TASK OBJECTIVE —
Take the entries that follow and return exactly the lines from the one holding "EmptyString => SkipNone" through the one holding "None => SkipBad", both included. Nothing else is needed.

EXCERPTED RECORDS —
####
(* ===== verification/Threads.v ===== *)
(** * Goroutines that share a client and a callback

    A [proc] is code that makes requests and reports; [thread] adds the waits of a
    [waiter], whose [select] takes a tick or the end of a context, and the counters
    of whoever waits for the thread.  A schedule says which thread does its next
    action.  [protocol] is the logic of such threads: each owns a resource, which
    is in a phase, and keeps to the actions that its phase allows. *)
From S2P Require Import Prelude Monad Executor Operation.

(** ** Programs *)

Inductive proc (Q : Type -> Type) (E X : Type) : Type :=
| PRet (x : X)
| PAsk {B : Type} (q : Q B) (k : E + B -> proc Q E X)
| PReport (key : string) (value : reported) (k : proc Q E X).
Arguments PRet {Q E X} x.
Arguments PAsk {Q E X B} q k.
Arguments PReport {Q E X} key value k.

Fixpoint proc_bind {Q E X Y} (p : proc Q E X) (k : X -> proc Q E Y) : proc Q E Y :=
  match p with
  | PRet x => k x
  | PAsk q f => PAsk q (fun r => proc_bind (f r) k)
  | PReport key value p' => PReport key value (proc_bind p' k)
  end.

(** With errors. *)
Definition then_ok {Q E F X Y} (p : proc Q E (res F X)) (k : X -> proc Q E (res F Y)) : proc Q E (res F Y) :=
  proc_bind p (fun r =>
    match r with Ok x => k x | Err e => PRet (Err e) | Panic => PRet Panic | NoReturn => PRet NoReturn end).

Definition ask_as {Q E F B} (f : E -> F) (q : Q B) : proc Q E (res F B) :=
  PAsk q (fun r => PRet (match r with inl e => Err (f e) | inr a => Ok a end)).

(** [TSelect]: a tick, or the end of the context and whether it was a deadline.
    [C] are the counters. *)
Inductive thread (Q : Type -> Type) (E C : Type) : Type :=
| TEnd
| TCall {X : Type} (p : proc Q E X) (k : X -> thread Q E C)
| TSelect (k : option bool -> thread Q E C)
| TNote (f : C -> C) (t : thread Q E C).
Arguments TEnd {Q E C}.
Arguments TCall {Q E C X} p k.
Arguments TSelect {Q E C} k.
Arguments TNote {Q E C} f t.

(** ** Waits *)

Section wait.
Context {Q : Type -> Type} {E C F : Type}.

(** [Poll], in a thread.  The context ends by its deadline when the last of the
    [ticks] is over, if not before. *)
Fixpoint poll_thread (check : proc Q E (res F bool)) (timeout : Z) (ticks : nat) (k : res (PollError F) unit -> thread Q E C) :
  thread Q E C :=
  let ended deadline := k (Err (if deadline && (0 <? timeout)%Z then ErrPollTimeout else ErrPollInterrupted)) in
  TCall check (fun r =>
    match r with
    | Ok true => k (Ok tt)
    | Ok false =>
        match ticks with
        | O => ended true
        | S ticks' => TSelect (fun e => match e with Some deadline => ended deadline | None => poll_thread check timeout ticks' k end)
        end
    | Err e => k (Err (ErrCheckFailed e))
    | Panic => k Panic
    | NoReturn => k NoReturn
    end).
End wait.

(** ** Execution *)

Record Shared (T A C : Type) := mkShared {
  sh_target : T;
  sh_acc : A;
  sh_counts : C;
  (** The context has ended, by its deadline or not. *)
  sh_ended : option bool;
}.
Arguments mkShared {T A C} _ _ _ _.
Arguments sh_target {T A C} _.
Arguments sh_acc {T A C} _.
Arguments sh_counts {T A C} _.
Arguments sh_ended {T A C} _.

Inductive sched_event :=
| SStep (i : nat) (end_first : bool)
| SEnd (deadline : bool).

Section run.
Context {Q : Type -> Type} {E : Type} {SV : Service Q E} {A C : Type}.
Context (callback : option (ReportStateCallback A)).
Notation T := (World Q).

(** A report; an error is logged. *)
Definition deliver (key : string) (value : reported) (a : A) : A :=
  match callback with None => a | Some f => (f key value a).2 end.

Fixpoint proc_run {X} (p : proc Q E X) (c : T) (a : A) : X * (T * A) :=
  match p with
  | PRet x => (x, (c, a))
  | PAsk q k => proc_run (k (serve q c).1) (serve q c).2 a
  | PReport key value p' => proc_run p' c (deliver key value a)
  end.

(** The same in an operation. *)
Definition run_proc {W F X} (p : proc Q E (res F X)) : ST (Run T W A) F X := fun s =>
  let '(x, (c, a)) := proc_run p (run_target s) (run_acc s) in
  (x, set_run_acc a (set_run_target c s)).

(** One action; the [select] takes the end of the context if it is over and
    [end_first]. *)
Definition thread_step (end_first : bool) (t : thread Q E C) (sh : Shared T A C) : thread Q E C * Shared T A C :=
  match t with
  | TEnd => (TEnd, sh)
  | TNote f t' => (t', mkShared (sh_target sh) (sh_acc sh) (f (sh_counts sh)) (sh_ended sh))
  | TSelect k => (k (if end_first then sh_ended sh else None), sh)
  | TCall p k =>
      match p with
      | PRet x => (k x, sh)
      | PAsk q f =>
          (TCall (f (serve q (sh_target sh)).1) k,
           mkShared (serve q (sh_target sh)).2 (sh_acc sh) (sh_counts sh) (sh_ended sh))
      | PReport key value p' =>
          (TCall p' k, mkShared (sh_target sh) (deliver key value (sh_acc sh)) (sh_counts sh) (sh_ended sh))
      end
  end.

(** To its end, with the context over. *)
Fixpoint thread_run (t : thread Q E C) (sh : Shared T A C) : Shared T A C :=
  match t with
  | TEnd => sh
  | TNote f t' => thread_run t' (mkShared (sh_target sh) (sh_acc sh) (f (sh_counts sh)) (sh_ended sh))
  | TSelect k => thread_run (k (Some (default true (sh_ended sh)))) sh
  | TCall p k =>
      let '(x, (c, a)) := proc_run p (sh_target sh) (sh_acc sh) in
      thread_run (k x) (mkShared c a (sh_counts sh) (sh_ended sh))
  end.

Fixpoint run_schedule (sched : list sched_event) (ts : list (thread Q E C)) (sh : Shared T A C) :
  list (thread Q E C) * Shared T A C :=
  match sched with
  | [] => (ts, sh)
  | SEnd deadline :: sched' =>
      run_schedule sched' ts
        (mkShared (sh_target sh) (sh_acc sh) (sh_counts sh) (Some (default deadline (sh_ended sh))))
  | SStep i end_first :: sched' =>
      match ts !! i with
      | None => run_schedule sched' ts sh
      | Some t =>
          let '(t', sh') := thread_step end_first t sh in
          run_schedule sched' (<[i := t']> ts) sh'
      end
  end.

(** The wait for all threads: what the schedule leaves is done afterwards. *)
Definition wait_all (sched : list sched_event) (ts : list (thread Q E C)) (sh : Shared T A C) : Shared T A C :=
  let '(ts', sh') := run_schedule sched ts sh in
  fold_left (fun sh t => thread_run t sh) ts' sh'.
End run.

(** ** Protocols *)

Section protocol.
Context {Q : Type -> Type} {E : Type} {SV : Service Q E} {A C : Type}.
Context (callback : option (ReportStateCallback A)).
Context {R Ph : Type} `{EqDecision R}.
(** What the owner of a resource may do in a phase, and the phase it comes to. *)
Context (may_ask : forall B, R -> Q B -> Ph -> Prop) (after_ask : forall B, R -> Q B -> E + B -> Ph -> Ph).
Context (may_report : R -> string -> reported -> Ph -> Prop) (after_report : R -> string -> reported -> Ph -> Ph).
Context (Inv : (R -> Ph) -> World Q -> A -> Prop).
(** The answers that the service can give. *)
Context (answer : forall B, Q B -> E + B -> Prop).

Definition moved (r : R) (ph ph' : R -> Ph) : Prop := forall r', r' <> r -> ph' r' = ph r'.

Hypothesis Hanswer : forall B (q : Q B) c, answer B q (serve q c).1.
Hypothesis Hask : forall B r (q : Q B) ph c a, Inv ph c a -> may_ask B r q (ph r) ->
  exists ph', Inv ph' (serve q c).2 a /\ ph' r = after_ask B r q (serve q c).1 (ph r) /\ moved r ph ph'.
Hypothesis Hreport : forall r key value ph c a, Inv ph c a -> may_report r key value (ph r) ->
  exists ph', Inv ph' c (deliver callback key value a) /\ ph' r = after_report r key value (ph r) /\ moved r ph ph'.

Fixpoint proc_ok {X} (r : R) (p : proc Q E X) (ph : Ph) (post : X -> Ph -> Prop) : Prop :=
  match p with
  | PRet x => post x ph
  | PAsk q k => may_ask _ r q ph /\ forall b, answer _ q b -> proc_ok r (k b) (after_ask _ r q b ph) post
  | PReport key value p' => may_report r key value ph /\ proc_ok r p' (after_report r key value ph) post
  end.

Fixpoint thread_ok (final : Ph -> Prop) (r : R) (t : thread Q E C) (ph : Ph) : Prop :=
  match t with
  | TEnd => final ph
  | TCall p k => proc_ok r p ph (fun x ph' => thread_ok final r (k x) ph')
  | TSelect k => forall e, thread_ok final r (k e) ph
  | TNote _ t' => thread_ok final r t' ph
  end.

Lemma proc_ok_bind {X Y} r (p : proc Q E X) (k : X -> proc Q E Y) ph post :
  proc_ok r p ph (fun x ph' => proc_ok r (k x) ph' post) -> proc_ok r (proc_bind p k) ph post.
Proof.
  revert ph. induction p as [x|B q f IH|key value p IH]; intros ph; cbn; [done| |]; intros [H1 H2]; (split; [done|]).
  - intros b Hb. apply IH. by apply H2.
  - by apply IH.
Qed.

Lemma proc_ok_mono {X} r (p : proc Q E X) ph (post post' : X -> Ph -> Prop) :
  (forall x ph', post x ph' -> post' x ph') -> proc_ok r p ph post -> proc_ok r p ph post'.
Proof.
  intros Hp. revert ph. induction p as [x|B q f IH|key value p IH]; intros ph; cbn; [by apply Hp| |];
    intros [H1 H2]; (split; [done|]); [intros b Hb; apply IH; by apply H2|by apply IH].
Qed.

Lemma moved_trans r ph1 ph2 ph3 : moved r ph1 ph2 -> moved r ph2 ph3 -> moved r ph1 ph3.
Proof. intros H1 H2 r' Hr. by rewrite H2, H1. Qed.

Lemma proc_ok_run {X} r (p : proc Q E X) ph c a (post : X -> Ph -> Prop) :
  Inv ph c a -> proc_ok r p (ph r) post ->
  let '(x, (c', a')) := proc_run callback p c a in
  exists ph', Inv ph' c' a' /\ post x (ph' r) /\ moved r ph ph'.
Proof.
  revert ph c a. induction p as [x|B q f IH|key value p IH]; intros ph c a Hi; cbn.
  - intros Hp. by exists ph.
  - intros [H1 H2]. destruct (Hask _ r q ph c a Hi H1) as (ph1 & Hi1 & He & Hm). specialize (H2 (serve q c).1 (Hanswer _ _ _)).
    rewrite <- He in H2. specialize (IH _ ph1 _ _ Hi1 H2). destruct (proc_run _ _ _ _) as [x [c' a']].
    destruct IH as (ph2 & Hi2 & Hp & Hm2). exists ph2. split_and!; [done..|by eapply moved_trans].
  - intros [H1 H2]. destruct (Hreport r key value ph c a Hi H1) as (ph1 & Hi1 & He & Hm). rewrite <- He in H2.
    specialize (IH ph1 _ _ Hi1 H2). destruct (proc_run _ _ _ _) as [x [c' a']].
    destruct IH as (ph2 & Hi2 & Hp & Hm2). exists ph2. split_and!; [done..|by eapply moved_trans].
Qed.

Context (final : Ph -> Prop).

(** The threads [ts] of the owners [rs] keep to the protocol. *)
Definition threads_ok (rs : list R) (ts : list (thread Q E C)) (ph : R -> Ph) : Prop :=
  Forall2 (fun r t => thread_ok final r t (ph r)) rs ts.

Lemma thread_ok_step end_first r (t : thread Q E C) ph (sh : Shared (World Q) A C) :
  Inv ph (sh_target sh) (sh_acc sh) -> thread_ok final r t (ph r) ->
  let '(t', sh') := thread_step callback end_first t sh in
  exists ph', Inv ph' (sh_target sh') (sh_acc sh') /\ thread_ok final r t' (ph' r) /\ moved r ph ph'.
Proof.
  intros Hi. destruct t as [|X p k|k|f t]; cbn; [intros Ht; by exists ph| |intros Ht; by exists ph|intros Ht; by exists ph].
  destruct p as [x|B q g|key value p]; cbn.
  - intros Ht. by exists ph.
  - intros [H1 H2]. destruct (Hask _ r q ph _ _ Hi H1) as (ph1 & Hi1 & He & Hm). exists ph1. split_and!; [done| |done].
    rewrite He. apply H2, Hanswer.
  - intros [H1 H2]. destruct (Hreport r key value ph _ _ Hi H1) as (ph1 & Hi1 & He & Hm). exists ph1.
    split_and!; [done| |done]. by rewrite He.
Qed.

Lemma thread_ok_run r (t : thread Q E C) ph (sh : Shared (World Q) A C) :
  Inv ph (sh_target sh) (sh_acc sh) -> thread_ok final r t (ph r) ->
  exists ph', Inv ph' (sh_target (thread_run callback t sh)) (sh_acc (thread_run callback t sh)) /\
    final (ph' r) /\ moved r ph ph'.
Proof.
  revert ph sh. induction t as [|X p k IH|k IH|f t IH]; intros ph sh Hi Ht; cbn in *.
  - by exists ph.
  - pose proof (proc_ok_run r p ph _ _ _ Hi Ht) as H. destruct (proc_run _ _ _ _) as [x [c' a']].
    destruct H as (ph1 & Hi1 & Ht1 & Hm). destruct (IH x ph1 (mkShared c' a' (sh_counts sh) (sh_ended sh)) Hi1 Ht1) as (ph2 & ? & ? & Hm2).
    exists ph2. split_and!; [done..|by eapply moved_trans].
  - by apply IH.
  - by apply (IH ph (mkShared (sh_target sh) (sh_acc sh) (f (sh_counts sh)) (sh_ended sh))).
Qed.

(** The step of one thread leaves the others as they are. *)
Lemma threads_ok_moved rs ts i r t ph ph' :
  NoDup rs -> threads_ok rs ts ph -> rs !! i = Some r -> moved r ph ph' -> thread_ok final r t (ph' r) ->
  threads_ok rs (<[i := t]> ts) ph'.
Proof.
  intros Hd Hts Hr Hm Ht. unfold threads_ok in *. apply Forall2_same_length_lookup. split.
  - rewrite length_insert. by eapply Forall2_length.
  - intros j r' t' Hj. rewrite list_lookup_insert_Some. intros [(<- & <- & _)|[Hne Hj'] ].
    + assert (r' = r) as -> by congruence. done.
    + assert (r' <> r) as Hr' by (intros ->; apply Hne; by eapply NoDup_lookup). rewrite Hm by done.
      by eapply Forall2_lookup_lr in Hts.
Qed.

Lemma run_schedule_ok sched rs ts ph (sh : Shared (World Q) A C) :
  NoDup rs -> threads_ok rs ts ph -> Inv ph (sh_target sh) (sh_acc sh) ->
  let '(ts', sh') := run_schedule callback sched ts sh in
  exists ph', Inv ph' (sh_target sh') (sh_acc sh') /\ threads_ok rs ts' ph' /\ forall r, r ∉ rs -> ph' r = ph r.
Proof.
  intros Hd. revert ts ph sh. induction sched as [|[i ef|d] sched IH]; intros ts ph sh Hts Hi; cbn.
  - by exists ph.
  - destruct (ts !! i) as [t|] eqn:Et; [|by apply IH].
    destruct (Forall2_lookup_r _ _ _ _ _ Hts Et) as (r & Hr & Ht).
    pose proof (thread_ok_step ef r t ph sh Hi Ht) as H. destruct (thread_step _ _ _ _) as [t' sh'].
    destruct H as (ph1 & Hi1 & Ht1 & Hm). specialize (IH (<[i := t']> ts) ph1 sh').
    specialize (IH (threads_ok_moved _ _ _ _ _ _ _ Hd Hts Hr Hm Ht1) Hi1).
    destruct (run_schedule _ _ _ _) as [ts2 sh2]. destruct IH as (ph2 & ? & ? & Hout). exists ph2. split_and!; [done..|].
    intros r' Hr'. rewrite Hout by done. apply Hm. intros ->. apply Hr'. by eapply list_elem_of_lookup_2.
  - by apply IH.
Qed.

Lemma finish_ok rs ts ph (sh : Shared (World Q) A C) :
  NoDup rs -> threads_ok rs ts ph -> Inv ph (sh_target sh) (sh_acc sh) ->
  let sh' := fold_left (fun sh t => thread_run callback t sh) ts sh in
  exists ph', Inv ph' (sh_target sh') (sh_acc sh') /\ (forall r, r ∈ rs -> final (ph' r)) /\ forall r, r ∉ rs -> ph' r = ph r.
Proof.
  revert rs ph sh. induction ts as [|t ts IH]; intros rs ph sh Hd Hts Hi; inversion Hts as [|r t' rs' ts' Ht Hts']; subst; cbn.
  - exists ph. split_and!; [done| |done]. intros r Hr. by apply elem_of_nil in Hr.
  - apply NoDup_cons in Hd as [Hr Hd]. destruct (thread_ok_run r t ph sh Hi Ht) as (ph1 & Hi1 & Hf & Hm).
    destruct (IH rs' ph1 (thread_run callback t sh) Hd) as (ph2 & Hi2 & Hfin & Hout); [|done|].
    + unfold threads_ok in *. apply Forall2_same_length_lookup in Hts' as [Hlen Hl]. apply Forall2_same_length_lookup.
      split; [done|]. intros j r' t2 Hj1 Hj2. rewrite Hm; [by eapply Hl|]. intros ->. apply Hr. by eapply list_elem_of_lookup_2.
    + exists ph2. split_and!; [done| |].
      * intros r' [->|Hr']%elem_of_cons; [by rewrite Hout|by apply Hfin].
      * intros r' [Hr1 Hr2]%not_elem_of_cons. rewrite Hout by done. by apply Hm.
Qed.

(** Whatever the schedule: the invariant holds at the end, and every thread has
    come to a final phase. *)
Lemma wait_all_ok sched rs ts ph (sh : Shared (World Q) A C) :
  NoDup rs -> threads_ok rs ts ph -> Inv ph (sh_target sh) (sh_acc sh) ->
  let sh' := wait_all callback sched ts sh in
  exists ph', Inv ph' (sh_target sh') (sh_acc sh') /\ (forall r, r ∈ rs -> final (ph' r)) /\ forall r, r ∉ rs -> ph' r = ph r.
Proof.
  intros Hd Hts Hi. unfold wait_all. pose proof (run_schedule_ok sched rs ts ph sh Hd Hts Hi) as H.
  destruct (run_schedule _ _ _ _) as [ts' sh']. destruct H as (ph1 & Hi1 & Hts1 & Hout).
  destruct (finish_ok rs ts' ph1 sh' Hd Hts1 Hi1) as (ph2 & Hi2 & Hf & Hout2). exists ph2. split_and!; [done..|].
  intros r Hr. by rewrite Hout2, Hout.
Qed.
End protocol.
####
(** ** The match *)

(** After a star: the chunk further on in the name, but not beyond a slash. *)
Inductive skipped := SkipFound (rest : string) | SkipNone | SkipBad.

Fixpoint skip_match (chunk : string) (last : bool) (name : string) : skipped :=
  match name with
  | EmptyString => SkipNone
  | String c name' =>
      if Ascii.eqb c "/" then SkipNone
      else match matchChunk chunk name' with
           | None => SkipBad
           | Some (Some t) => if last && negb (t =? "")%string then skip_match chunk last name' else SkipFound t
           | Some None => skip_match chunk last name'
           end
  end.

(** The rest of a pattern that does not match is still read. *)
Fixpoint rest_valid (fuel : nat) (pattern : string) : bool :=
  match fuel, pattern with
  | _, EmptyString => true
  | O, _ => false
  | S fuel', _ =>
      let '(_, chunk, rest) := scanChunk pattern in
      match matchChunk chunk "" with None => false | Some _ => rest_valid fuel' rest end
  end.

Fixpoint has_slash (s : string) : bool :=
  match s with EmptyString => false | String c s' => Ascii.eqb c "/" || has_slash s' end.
####
SOLUTION TO THE EXERCISE —
  | EmptyString => SkipNone
  | String c name' =>
      if Ascii.eqb c "/" then SkipNone
      else match matchChunk chunk name' with
           | None => SkipBad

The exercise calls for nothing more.